Dive Brief:
- Retailers like Kroger and Walmart have spent a lot of money expanding their store pickup programs, but new data from InfoScout shows a majority of click-and-collect users – 57% – used the service just once in the past year, while 28% used it three or more times.
- Among the heaviest users of click and collect — those that used the serve 12 or more times in the past year — the majority (57%) are high-income, making $80,000 or more annually. Consumers aged 35 to 44 made up 29% of this group. Overall, InfoScout found that click-and-collect orders were 2.6 times as large as in-store orders — $119 compared to $47.

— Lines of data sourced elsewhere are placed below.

Record History := mkHistory { past : list Snapshot; future : list Snapshot }.

(** The fields of the store that the gradient actions and the overlay
    handlers read or write; the others (tool, theme, grid, palette,
    generated gradients, live session) are left out. *)
Record EditorState := mkState {
  viewport : Viewport;
  layers : Layers;
  layerOrder : list string;
  selectedIds : list string;
  interactionMode : InteractionMode;
  history : History
}.

Definition MAX_HISTORY : nat := 50.

(** [l.slice(-n)]. *)
Definition sliceLast {A : Type} (n : nat) (l : list A) : list A :=
  skipn (List.length l - n) l.

Definition INITIAL_GRADIENT : Gradient :=
  {| type := linear;
     angle := 135;
     stops := [ {| id := "init-1"; offset := 0; color := "#00EBE5";
                   opacity := 1; midpoint := None |};
                {| id := "init-2"; offset := 0.5; color := "#DAA3FF";
                   opacity := 1; midpoint := None |};
                {| id := "init-3"; offset := 1; color := "#F9AB3E";
                   opacity := 1; midpoint := None |} ];
     center := {| x := 0.5; y := 0.5 |};
     start := None; end_ := None; radius := None; ratio := None |}.

Definition setLayers (st : EditorState) (ls : Layers) : EditorState :=
  {| viewport := viewport st; layers := ls; layerOrder := layerOrder st;
     selectedIds := selectedIds st; interactionMode := interactionMode st;
     history := history st |}.

Definition setFill (layer : Layer) (f : Fill) : Layer :=
  {| layer_id := layer_id layer; layer_type := layer_type layer;
     name := name layer; layer_x := layer_x layer; layer_y := layer_y layer;
     width := width layer; height := height layer;
     rotation := rotation layer; visible := visible layer; fill := f;
     borderRadius := borderRadius layer |}.

Definition setStops (g : Gradient) (ss : list GradientStop) : Gradient :=
  {| type := type g; stops := ss; angle := angle g; center := center g;
     start := start g; end_ := end_ g; radius := radius g;
     ratio := ratio g |}.

Definition saveSnapshot (st : EditorState) : EditorState :=
  let current := {| snap_layers := layers st;
                    snap_layerOrder := layerOrder st |} in
  {| viewport := viewport st; layers := layers st;
     layerOrder := layerOrder st; selectedIds := selectedIds st;
     interactionMode := interactionMode st;
     history := {| past := sliceLast MAX_HISTORY (past (history st) ++ [current]);
                   future := [] |} |}.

- According to InfoScout, 14.3% of omnichannel fast-moving consumer goods dollars are now spent online, versus 12% over the same period last year, 10.3% from 2016 and 7% from 2015. This growth is primarily from consumers making more online purchases versus bigger baskets or greater penetration.
Dive Insight:
Perhaps the biggest takeaway from InfoScout’s research is that consumers are becoming more comfortable ordering online as evidenced by their repeated visits, in addition to general growth within the channel. Additional new data from Rakuten Intelligence found that, in the 12 months ending March 2018, 46% of orders were through click and collect, up from just 18% two years ago.
Such a trajectory is even more impressive when considering that big players like Kroger and Walmart didn’t start testing the service until less than three years ago. But the runway for growth is still very long, especially in capturing more repeat visitors. Online shopping is projected to increase at 10 times the rate of in-store sales throughout the next five years.
For the time being, that digital crowd prefers click and collect versus delivery, indicating that consumers still like to have some ownership in their shopping journey and perhaps even pop into the store for last-minute purchases while they’re there. Grocers have an incentive here, too, as most impulse purchases happen in-store. Store pickup is also cheaper for supermarkets to operate, since consumers are the ones covering the last mile.
Kroger and Walmart have been the pace setters for click and collect, which – considering their nationwide footprint – is helpful in getting consumers up to speed on the technology. Whole Foods is just now jumping into the fray, with a 30-minute store pickup option now available in two markets. Smaller, regional grocers, meanwhile, are also offering store pickup but lack the promotional muscle of their larger competitors.
At the moment – with just 28% of consumers using click and collect three or more times – the investment may be hard to justify for smaller players. But Amazon, Kroger and Walmart are pushing the industry into an omnichannel era and providing some compelling case studies in the process. Matt Thompson, ClickList’s vice president, told Reuters that the service’s customers spend 40% to 60% more per order than average shoppers, for example. Kroger also earns better margins and fully controls the user experience, which can be crucial in gaining and retaining shoppers.
Walmart is also yielding success with its service and, to the benefit of its customers, offers it for free.
For many retailers, online selling has become an additional cost rather than a growth opportunity. However, the number of consumers shopping online is accelerating— the Food Marketing Institute and Nielsen project 70% penetration in as little as four years — and that narrative is changing, meaning grocers of all sizes have an opportunity to capture these shoppers and build sales. With more shoppers trying the online experience to see how it fits their lifestyle, grocers need to invest in store pickup, home delivery or both — or risk losing their customers to the competition.